Atrás de Rappi está o poderoso banco japonês Soft Bank, que em 2019 investiu 1 bilhão de dólares no aplicativo para incentivar seu crescimento. Apesar de ser uma multinacional poderosa e em expansão, a Rappi mal consegue comprar vacinas para 5% de seus trabalhadores. O Ministério da Saúde anunciou que será responsável pela vacinação de todos os trabalhadores e suas famílias. Faz parte do acordo entre o setor privado e o Estado.

Além do fato de que é errado e um perigo real para a saúde pública que empresas privadas gerenciem a campanha de vacinação, e vale a pena esclarecer que não colocamos um centímetro de confiança no governo assassino de Duque, é um fato que no momento em que Rappi concorda em vacinar seus entregadores, está reconhecendo-os como seus trabalhadores, em uma relação de dependência. A mentira do“colaborador”cai por terra, uma ideologia a serviço da exploração e do fim de todos os direitos trabalhistas que a classe trabalhadora conquistou em décadas de lutas.

Este modelo trabalhista, sem direitos, de concorrência entre trabalhadores, é a regra na qual empresas privadas, bancos e governos estão apostando. As reformas trabalhistas que foram aprovadas ou tentam aprovar na maioria dos países da América e Europa há alguns anos estão sendo aplicadas na realidade em todos os nossos países. Um mundo perverso no qual arriscamos nossas próprias vidas para tentar atender nossas necessidades básicas. É para esse mundo que eles querem nos levar.

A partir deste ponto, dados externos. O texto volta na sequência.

(* ===== verification/Manifest.v ===== *)
(** Snapshot manifests ([crates/tpf3mp-snapshot/src/params.rs], [chunker.rs],
    [manifest.rs]): the ordered chunk list of one file, how a stream becomes one,
    and its canonical encoding.

    Three libraries are parameters: BLAKE3 ([blake3], a digest of bytes), FastCDC
    ([cut], the pieces a stream is cut into) and postcard (a [Field] per type, the
    bytes of a value and what decoding the first bytes of an input gives).  What is
    relied on of them is named where it is used. *)
From S2P Require Import Prelude Proto.
Local Open Scope Z_scope.

Abbreviation ChunkId := Z (only parsing).
Abbreviation FileHash := Z (only parsing).
Abbreviation ManifestId := Z (only parsing).

(** * Parameters *)
Definition MIN_CHUNK_FLOOR : Z := 16 * 2 ^ 10.
Definition MAX_CHUNK_LEN : Z := 4 * 2 ^ 20.
Definition MAX_FILE_SIZE : Z := 4 * 2 ^ 30.
Definition MAX_CHUNKS : Z := MAX_FILE_SIZE / MIN_CHUNK_FLOOR.

Record ChunkParams := MkChunkParams { min : Z; avg : Z; max : Z }.

Inductive ParamsError :=
  | NotPowersOfTwo (min avg max : Z)
  | NotIncreasing (min avg max : Z)
  | MinTooSmall (min : Z)
  | MaxTooLarge (max : Z).

Definition DEFAULT : ChunkParams := MkChunkParams (32 * 2 ^ 10) (128 * 2 ^ 10) (512 * 2 ^ 10).

(** [u32::is_power_of_two]: exactly one bit. *)
Definition is_power_of_two (n : Z) : bool := (0 <? n) && (Z.land n (n - 1) =? 0).

Definition ChunkParams_new (min avg max : Z) : result ChunkParams ParamsError :=
  if negb (is_power_of_two min && is_power_of_two avg && is_power_of_two max)
  then Err (NotPowersOfTwo min avg max)
  else if negb ((min <? avg) && (avg <? max)) then Err (NotIncreasing min avg max)
  else if min <? MIN_CHUNK_FLOOR then Err (MinTooSmall min)
  else if MAX_CHUNK_LEN <? max then Err (MaxTooLarge max)
  else Ok (MkChunkParams min avg max).

(** [u64::div_ceil]. *)
Definition div_ceil (a b : Z) : Z := a / b + (if 0 <? a mod b then 1 else 0).

Definition max_chunks (p : ChunkParams) (len : Z) : Z := div_ceil len (min p).

(** * Manifests *)
Definition MAGIC : list Z := [84; 51; 83; 77].   (* b"T3SM" *)
Definition MANIFEST_VERSION : Z := 1.
Definition HEADER_MAX : Z := 4 + 1 + 3 * 5 + 10 + 32 + 10.
Definition ENTRY_MAX : Z := 32 + 5 + 4.
Definition ENTRY_MIN : Z := 32 + 1 + 1.
Definition MAX_MANIFEST_LEN : Z := HEADER_MAX + MAX_CHUNKS * ENTRY_MAX.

Felizmente, nós,  trabalhadoras e trabalhadores, lutamos, nos organizamos e combatemos, como mostra Carolina Hevia, entregadora e ativista por direitos trabalhistas nos aplicativos, que denuncia: “Eles não podem oferecer apenas 2 mil vacinas, quando só no Rappi somos 40 mil Rappieiros”. Isto nem sequer é suficiente para 1/4 dos entregadores, além de nos jogarem em uma concorrência desleal entre o mesmo sindicato, onde vamos nos auto-explorar para ganhar as vacinas como se fosse uma rifa ou um prêmio, quando eles estão violando um direito fundamental que aparece na resolução 507 de 2021 do Ministério da Saúde da Colômbia”.

A proposta de vacinação dos Socialistas

Quando as primeiras vacinas se mostraram eficazes, nós, da Liga Internacional Socialista – LIS, promovemos uma campanha internacional para o fim de patentes de vacinas, para que os Estados pudessem produzir, distribuir e aplicar vacinas a todos os trabalhadores. Evidentemente, é um debate que temos todos os dias e faz parte das demandas das lutas dos trabalhadores, já que todos nós somos essenciais. Mas eles não nos vacinam.

A vacinação de 2 mil de 40 mil trabalhadores não é suficiente para acabar com a pandemia, nem é suficiente para vacinar 10 ou 20 milhões quando a população total é de 40 ou 50 milhões. Mesmo a vacinação de um país inteiro, se o resto do mundo ainda não tem acesso a vacinas, não é suficiente. É por isso que estamos propondo um programa mais abrangente. A vacina funcionará quando pelo menos 70% da população mundial for imunizada com as duas doses.

Para atingir esse nível, é uma necessidade básica nacionalizar os laboratórios, cancelar as patentes, injetar verbas para produzir vacinas. […] É necessário que os trabalhadores promovam espaços de coordenação, debate e organização democrática para exigir com um plano de luta que os trabalhadores de entrega possam usufruir de todos os direitos trabalhistas e serem vacinados junto com toda a população. A união de todas e todos os trabalhadores é o caminho para sair desta situação.